Exercise directions:
Could you retype, exactly as written, every line from the top of the records through the line that contains "exists s' F', 0 <= cur < 64 /\"?

[Saved entries]
(** One turn of the loop of [remove_region]. *)
Lemma remove_turn locks s A F left e k idx (first : bool) (fuel n : nat) :
  let cur := k / 1024 / NUM_PT_PER_LOCK in
  as_ok s A -> fp_rep (pool s) F left -> (forall i, 0 <= i < 64 -> locks !! i = Some free_lock) ->
  task s = Some (holding locks idx) -> idx = -1 \/ 0 <= idx < 64 -> 0 <= k -> k < 2 ^ 20 ->
  region_ok s F e k (S n) -> (first = true -> IS_SET (e k) PG_NEW_PAGES_START = true) ->
  left + zfod_count e k (S n) <= Z.of_nat (size F) ->
  exists s' F', 0 <= cur < 64 /\
    remove_loop me (S fuel) (4096 * k) idx first s =
      (if IS_SET (e k) PG_NEW_PAGES_END then pt_unlock cur;; mret 0
       else remove_loop me fuel (w32 (4096 * k + PAGE_SIZE)) cur false) s' /\
    as_ok s' A /\ task s' = Some (holding locks cur) /\ vtst s' = vtst s /\ fp_rep (pool s') F' (left + 1) /\
    F' = (if IS_SET (e k) PG_ZFOD then ∅ else {[align (e k)]}) ∪ F /\
    left + 1 + zfod_count e (k + 1) n <= Z.of_nat (size F') /\
    forall j, 0 <= j < 2 ^ 20 -> pte_at s' j = if j =? k then Some 0 else pte_at s j.
Proof.
  intros cur Hok HF Hl Ht Hi Hk Hk2 Hro Hfirst Hz. destruct (page_indices k ltac:(lia)) as (_ & Epd & Ept).
  assert (Hcur : 0 <= cur < 64).
  { unfold cur, NUM_PT_PER_LOCK. pose proof (pdi_range k ltac:(lia)). split; [apply Z.div_pos; lia|apply Z.div_lt_upper_bound; lia]. }
  destruct (ro_entry _ _ _ _ _ Hro k ltac:(lia)) as [Hat HP].
  assert (Hp : has_pt s (k / 1024) = true) by (unfold pte_at in Hat; by destruct (has_pt s (k / 1024))).
  assert (He : mem s (pt_of s (k / 1024)) (k mod 1024) = e k) by (unfold pte_at in Hat; rewrite Hp in Hat; congruence).
  destruct (release_page s F left e k n HF Hro Hz) as (p & F' & Rr & HF' & EF' & Hz').
  set (s1 := with_task (Some (holding locks cur)) (vtst s) s).
  exists (write_pte (with_pool p s1) k 0), F'. split; [done|].
  assert (Hok1 : as_ok (with_pool p s1) A) by (by apply as_ok_pool, as_ok_task).
  split.
  - cbn [remove_loop]. rewrite (bind_ok _ _ s (cr3 s) s eq_refl). cbv zeta. rewrite Epd, Ept. fold cur.
    rewrite (bind_ok _ _ _ _ _ (move_lock s locks idx cur Hl Ht Hi Hcur)). fold s1.
    rewrite (bind_ok _ _ s1 (pde s (k / 1024)) s1 eq_refl). fold (has_pt s (k / 1024)) (pt_of s (k / 1024)). rewrite Hp. cbn [negb].
    rewrite (bind_ok _ _ s1 (e k) s1) by (unfold rd, gets; simpl; by rewrite He). rewrite HP. cbn [negb].
    assert (Hst : first && negb (IS_SET (e k) PG_NEW_PAGES_START) = false) by (destruct first; [rewrite Hfirst by done|]; done).
    rewrite Hst. apply bind_inv in Rr as ([] & m1 & Ra & Rb).
    assert (Ra' : (if negb (IS_SET (e k) PG_ZFOD) then free_frame (align (e k)) else mret tt) s1 =
      Ok (tt, with_task (Some (holding locks cur)) (vtst s) m1)).
    { revert Ra. destruct (negb (IS_SET (e k) PG_ZFOD)); [|by intros [= <-]]. unfold free_frame, zoom. simpl.
      destruct (fp_free (align (e k)) (pool s)) as [[[] p']| | | |]; try discriminate. by intros [= <-]. }
    assert (Rb' : unreserve 1 (with_task (Some (holding locks cur)) (vtst s) m1) = Ok (tt, with_pool p s1)).
    { revert Rb. unfold unreserve, zoom. simpl. destruct (fp_unreserve 1 (pool m1)) as [[[] p']| | | |]; try discriminate.
      intros E. assert (E' : with_pool p' m1 = with_pool p s) by congruence. unfold s1.
      change (Ok (tt, with_task (Some (holding locks cur)) (vtst s) (with_pool p' m1)) =
              Ok (tt, with_task (Some (holding locks cur)) (vtst s) (with_pool p s))). by rewrite E'. }
    rewrite (bind_ok _ _ _ _ _ Ra'), (bind_ok _ _ _ _ _ Rb').
    rewrite (bind_ok _ _ (with_pool p s1) (e k) (with_pool p s1)) by (unfold rd, gets; simpl; by rewrite He).
    by rewrite (bind_ok (wr _ _ _) _ (with_pool p s1) tt (write_pte (with_pool p s1) k 0) eq_refl).
  - split; [apply write_pte_ok; (done || lia)|]. split; [done|]. split; [done|]. split; [done|]. split; [done|]. split; [done|].
    intros j Hj. by rewrite (write_pte_at _ A) by (done || lia).
Qed.

Lemma remove_loop_ok locks (n : nat) : forall s A F left e k idx (first : bool) (fuel : nat),
  as_ok s A -> fp_rep (pool s) F left -> (forall i, 0 <= i < 64 -> locks !! i = Some free_lock) ->
  task s = Some (holding locks idx) -> idx = -1 \/ 0 <= idx < 64 ->
  0 <= k -> k + Z.of_nat (S n) <= 2 ^ 20 -> (S n <= fuel)%nat ->
  region_ok s F e k (S n) -> (first = true -> IS_SET (e k) PG_NEW_PAGES_START = true) ->
  left + zfod_count e k (S n) <= Z.of_nat (size F) ->
  exists s', remove_loop me fuel (4096 * k) idx first s = Ok (0, s') /\ as_ok s' A /\ task s' = Some locks /\ vtst s' = vtst s /\
    fp_rep (pool s') (owned e k (S n) ∪ F) (left + Z.of_nat (S n)) /\
    forall j, 0 <= j < 2 ^ 20 -> pte_at s' j = if (k <=? j) && (j <? k + Z.of_nat (S n)) then Some 0 else pte_at s j.
Proof.
  induction n as [|n IH]; intros s A F left e k idx first fuel Hok HF Hl Ht Hi Hk Hkn Hfu Hro Hfirst Hz;
    (destruct fuel as [|fuel]; [lia|]);
    destruct (remove_turn locks s A F left e k idx first fuel _ Hok HF Hl Ht Hi Hk ltac:(lia) Hro Hfirst Hz)
      as (s1 & F1 & Hcur & R1 & Hok1 & Ht1 & Hv1 & HF1 & EF1 & Hz1 & Hat1);
    rewrite R1, (ro_end _ _ _ _ _ Hro k ltac:(lia)).
  - destruct (Z.eqb_spec k (k + Z.of_nat 1 - 1)); [|lia].
    rewrite (bind_ok _ _ _ _ _ (holding_done s1 locks _ Hl Ht1 Hcur)). eexists. split; [done|].
    split; [by apply as_ok_task|]. split; [done|]. split; [done|]. split.
    + cbn [owned]. rewrite (right_id_L ∅ (∪)). simpl pool. rewrite <- EF1. done.
    + intros j Hj. change (pte_at s1 j = if (k <=? j) && (j <? k + Z.of_nat 1) then Some 0 else pte_at s j).
      rewrite Hat1 by done.
      destruct (Z.leb_spec k j), (Z.ltb_spec j (k + Z.of_nat 1)), (Z.eqb_spec j k); simpl; (done || lia).
  - destruct (Z.eqb_spec k (k + Z.of_nat (S (S n)) - 1)); [lia|]. rewrite page_step by lia.
    destruct (IH s1 A F1 (left + 1) e (k + 1) (k / 1024 / NUM_PT_PER_LOCK) false fuel Hok1 HF1 Hl Ht1 ltac:(by right)
      ltac:(lia) ltac:(lia) ltac:(lia)) as (s' & R & Hok' & Ht' & Hv' & HF' & Hat'); [|done|done|].
    { split.
      - intros j Hj. destruct (ro_entry _ _ _ _ _ Hro j ltac:(lia)). rewrite Hat1 by lia. destruct (Z.eqb_spec j k); [lia|done].
      - intros j Hj. rewrite (ro_end _ _ _ _ _ Hro j ltac:(lia)). do 2 f_equal; lia.
      - intros j Hj Ez. destruct (ro_frame _ _ _ _ _ Hro j ltac:(lia) Ez) as [Hf Hni]. split; [done|].
        rewrite EF1, elem_of_union. intros [Hin|]; [|done]. destruct (IS_SET (e k) PG_ZFOD) eqn:Ek; [by apply elem_of_empty in Hin|].
        apply elem_of_singleton in Hin. pose proof (ro_inj _ _ _ _ _ Hro j k ltac:(lia) ltac:(lia) Ez Ek Hin). lia.
      - intros i j Hi' Hj'. apply (ro_inj _ _ _ _ _ Hro); lia. }
    exists s'. split; [done|]. split; [done|]. split; [done|]. split; [congruence|]. split.
    + replace (left + Z.of_nat (S (S n))) with (left + 1 + Z.of_nat (S n)) by lia.
      replace (owned e k (S (S n)) ∪ F) with (owned e (k + 1) (S n) ∪ F1); [done|]. rewrite EF1.
      change (owned e k (S (S n))) with ((if IS_SET (e k) PG_ZFOD then ∅ else {[align (e k)]}) ∪ owned e (k + 1) (S n)).
      generalize (owned e (k + 1) (S n)) as X. generalize (if IS_SET (e k) PG_ZFOD then ∅ else {[align (e k)]} : gset Z) as Y.
      intros Y X. rewrite (assoc_L (∪)), (comm_L (∪) X Y). done.
    + intros j Hj. rewrite Hat', Hat1 by done.
      destruct (Z.leb_spec (k + 1) j), (Z.ltb_spec j (k + 1 + Z.of_nat (S n))), (Z.leb_spec k j),
        (Z.ltb_spec j (k + Z.of_nat (S (S n)))), (Z.eqb_spec j k); simpl; (done || lia).
Qed.

(** ** Zero-fill on demand *)

Lemma walk_pte s k : 0 <= k < 2 ^ 20 ->
  walk s (4096 * k) = match pte_at s k with Some e => if IS_SET e PG_P then Some (align e) else None | None => None end.
Proof.
  intros Hk. destruct (page_indices k Hk) as (_ & Epd & Ept). unfold walk, pte_at, has_pt, pt_of, pde. rewrite Epd, Ept.
  by destruct (IS_SET (mem s (cr3 s) (k / 1024)) PG_P).
Qed.

Lemma low_bits x : 0 <= Z.land x 4095 < 4096.
Proof. change 4095 with (Z.ones 12). rewrite Z.land_ones by lia. apply Z.mod_pos_bound. lia. Qed.

Lemma low_bits_is x n : 0 <= n < 12 -> IS_SET (Z.land x 4095) n = IS_SET x n.
Proof.
  intros Hn. unfold IS_SET. rewrite Z.land_spec. change 4095 with (Z.ones 12). rewrite Z.ones_spec_low by lia. apply andb_true_r.
Qed.

(** The entry of a page that has just been given frame [f]. *)
Definition private_entry (f e : Z) : Z := Z.lor f (Z.land (set_bit (clr_bit e PG_ZFOD) PG_RW) 4095).

Lemma private_entry_ok f e : aligned f ->
  align (private_entry f e) = f /\
  forall n, 0 <= n < 12 -> IS_SET (private_entry f e) n = (IS_SET e n && negb (n =? PG_ZFOD)) || (n =? PG_RW).
Proof.
  intros Hf. unfold private_entry. split; [apply entry_align; [done|apply low_bits]|].
  intros n Hn. rewrite entry_bit, low_bits_is, set_bit_is, clr_bit_is by (done || unfold PG_RW, PG_ZFOD; lia). done.
Qed.

(** The state after a successful zero fill: the entry is written twice, then
    the frame is cleared. *)
Definition zfod_filled s (p : P) (k f e : Z) : state :=
  let pt := pt_of s (k / 1024) in
  let m := mset (mem s) pt (k mod 1024) (set_bit (clr_bit e PG_ZFOD) PG_RW) in
  with_mem (mpage (mset m pt (k mod 1024) (private_entry f e)) f (fun _ => 0)) (with_pool p s).

Lemma two_writes s A p k v1 v2 : as_ok s A -> 0 <= k < 2 ^ 20 -> has_pt s (k / 1024) = true ->
  let pt := pt_of s (k / 1024) in
  with_mem (mset (mset (mem s) pt (k mod 1024) v1) pt (k mod 1024) v2) (with_pool p s) =
  write_pte (with_pool p (write_pte s k v1)) k v2.
Proof.
  intros Hok Hk Hp pt. unfold write_pte at 1. change (pt_of (with_pool p (write_pte s k v1)) (k / 1024)) with (pt_of (write_pte s k v1) (k / 1024)).
  unfold pt_of at 1. rewrite (write_pte_pde s A) by done. done.
Qed.

Lemma two_writes_ok s A p k v1 v2 : as_ok s A -> 0 <= k < 2 ^ 20 -> has_pt s (k / 1024) = true ->
  let s' := write_pte (with_pool p (write_pte s k v1)) k v2 in
  as_ok s' A /\ forall j, 0 <= j < 2 ^ 20 -> pte_at s' j = if j =? k then Some v2 else pte_at s j.
Proof.
  intros Hok Hk Hp s'. pose proof (write_pte_ok s A k v1 Hok Hk Hp) as Hok1.
  assert (Hp1 : has_pt (with_pool p (write_pte s k v1)) (k / 1024) = true).
  { change (has_pt (write_pte s k v1) (k / 1024) = true). unfold has_pt. by rewrite (write_pte_pde s A). }
  split; [by apply write_pte_ok; [apply as_ok_pool| |]|]. intros j Hj. unfold s'.
  rewrite (write_pte_at _ A) by (done || by apply as_ok_pool).
  change (pte_at (with_pool p (write_pte s k v1)) j) with (pte_at (write_pte s k v1) j).
  rewrite (write_pte_at s A) by done. by destruct (j =? k).
Qed.

Lemma zfod_filled_ok s A p k f e : as_ok s A -> 0 <= k < 2 ^ 20 -> pte_at s k = Some e -> fp_frame f ->
  let s' := zfod_filled s p k f e in
  as_ok s' A /\ (forall w, mem s' f w = 0) /\
  forall j, 0 <= j < 2 ^ 20 -> pte_at s' j = if j =? k then Some (private_entry f e) else pte_at s j.
Proof.
  intros Hok Hk He Hf s'. destruct (fp_frame_ok f Hf) as [Hfr Hfm].
  assert (Hp : has_pt s (k / 1024) = true) by (unfold pte_at in He; by destruct (has_pt s (k / 1024))).
  assert (Hni : f ∉ A) by (intros Hi; apply (as_pages _ _ Hok) in Hi; lia).
  set (v1 := set_bit (clr_bit e PG_ZFOD) PG_RW). set (v2 := private_entry f e).
  destruct (two_writes_ok s A p k v1 v2 Hok Hk Hp) as [Hok1 Hat1].
  rewrite <- (two_writes s A p k v1 v2 Hok Hk Hp) in Hok1, Hat1.
  destruct (frame_write_view _ A f (fun _ => 0) Hok1 Hni) as (_ & Hv & Hok2).
  split; [done|]. split; [intros w; unfold s', zfod_filled; simpl; unfold mpage; by rewrite fupd_eq|].
  intros j Hj. etransitivity; [by apply Hv|]. by apply Hat1.
Qed.

(** The body of [is_page_ZFOD] once the page is known to be a zero-fill page. *)
Lemma zfod_fill_run {B} s A F left k e (c : M state B) :
  as_ok s A -> fp_rep (pool s) F left -> left < Z.of_nat (size F) -> 0 <= k < 2 ^ 20 ->
  pte_at s k = Some e -> IS_SET e PG_P = true ->
  exists f p, f ∈ F /\ fp_frame f /\ fp_rep p (F ∖ {[f]}) left /\
    (wr (pt_of s (k / 1024)) (k mod 1024) (set_bit (clr_bit e PG_ZFOD) PG_RW);;
     new_f ← get_frame;
     if new_f =? w32 ERROR_NOT_ENOUGH_MEM then panic
     else pte ← rd (pt_of s (k / 1024)) (k mod 1024);
          wr (pt_of s (k / 1024)) (k mod 1024) (Z.lor new_f (Z.land pte 4095));;
          memset0_va (4096 * k);; c) s = c (zfod_filled s p k f e).
Proof.
  intros Hok HF Hleft Hk He HP. destruct (fp_get_spec _ _ _ HF Hleft) as (f & p & R & Hf & Hin & HF').
  exists f, p. do 3 (split; [done|]). destruct (fp_frame_ok f Hf) as [Hfr Hfm].
  assert (Hp : has_pt s (k / 1024) = true) by (unfold pte_at in He; by destruct (has_pt s (k / 1024))).
  set (e1 := set_bit (clr_bit e PG_ZFOD) PG_RW). set (pt := pt_of s (k / 1024)).
  set (s1 := with_mem (mset (mem s) pt (k mod 1024) e1) s).
  set (s2 := with_mem (mset (mset (mem s) pt (k mod 1024) e1) pt (k mod 1024) (private_entry f e)) (with_pool p s)).
  rewrite (bind_ok (wr _ _ _) _ s tt s1 eq_refl).
  erewrite bind_ok by (eapply zoom_ok; exact R). destruct (Z.eqb_spec f (w32 ERROR_NOT_ENOUGH_MEM)) as [->|_]; [done|].
  rewrite (bind_ok (rd pt (k mod 1024)) _ (with_pool p s1) e1 (with_pool p s1)) by (unfold rd, gets; simpl; by rewrite mset_eq).
  rewrite (bind_ok (wr _ _ _) _ (with_pool p s1) tt s2 eq_refl).
  assert (Hw : walk s2 (4096 * k) = Some f).
  { destruct (two_writes_ok s A p k e1 (private_entry f e) Hok Hk Hp) as [_ Hat].
    rewrite <- (two_writes s A p k e1 _ Hok Hk Hp) in Hat. rewrite walk_pte by done. unfold s2, pt. rewrite Hat, Z.eqb_refl by done.
    destruct (private_entry_ok f e ltac:(split; [lia|done])) as [Ea Eb]. rewrite Ea, Eb by (unfold PG_P; lia). by rewrite HP. }
  assert (R3 : memset0_va (4096 * k) s2 = Ok (tt, zfod_filled s p k f e)).
  { unfold memset0_va. rewrite (bind_ok _ _ s2 s2 s2 eq_refl). rewrite Hw. done. }
  by rewrite (bind_ok _ _ _ _ _ R3).
Qed.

Answer for the task:
(** One turn of the loop of [remove_region]. *)
Lemma remove_turn locks s A F left e k idx (first : bool) (fuel n : nat) :
  let cur := k / 1024 / NUM_PT_PER_LOCK in
  as_ok s A -> fp_rep (pool s) F left -> (forall i, 0 <= i < 64 -> locks !! i = Some free_lock) ->
  task s = Some (holding locks idx) -> idx = -1 \/ 0 <= idx < 64 -> 0 <= k -> k < 2 ^ 20 ->
  region_ok s F e k (S n) -> (first = true -> IS_SET (e k) PG_NEW_PAGES_START = true) ->
  left + zfod_count e k (S n) <= Z.of_nat (size F) ->
  exists s' F', 0 <= cur < 64 /\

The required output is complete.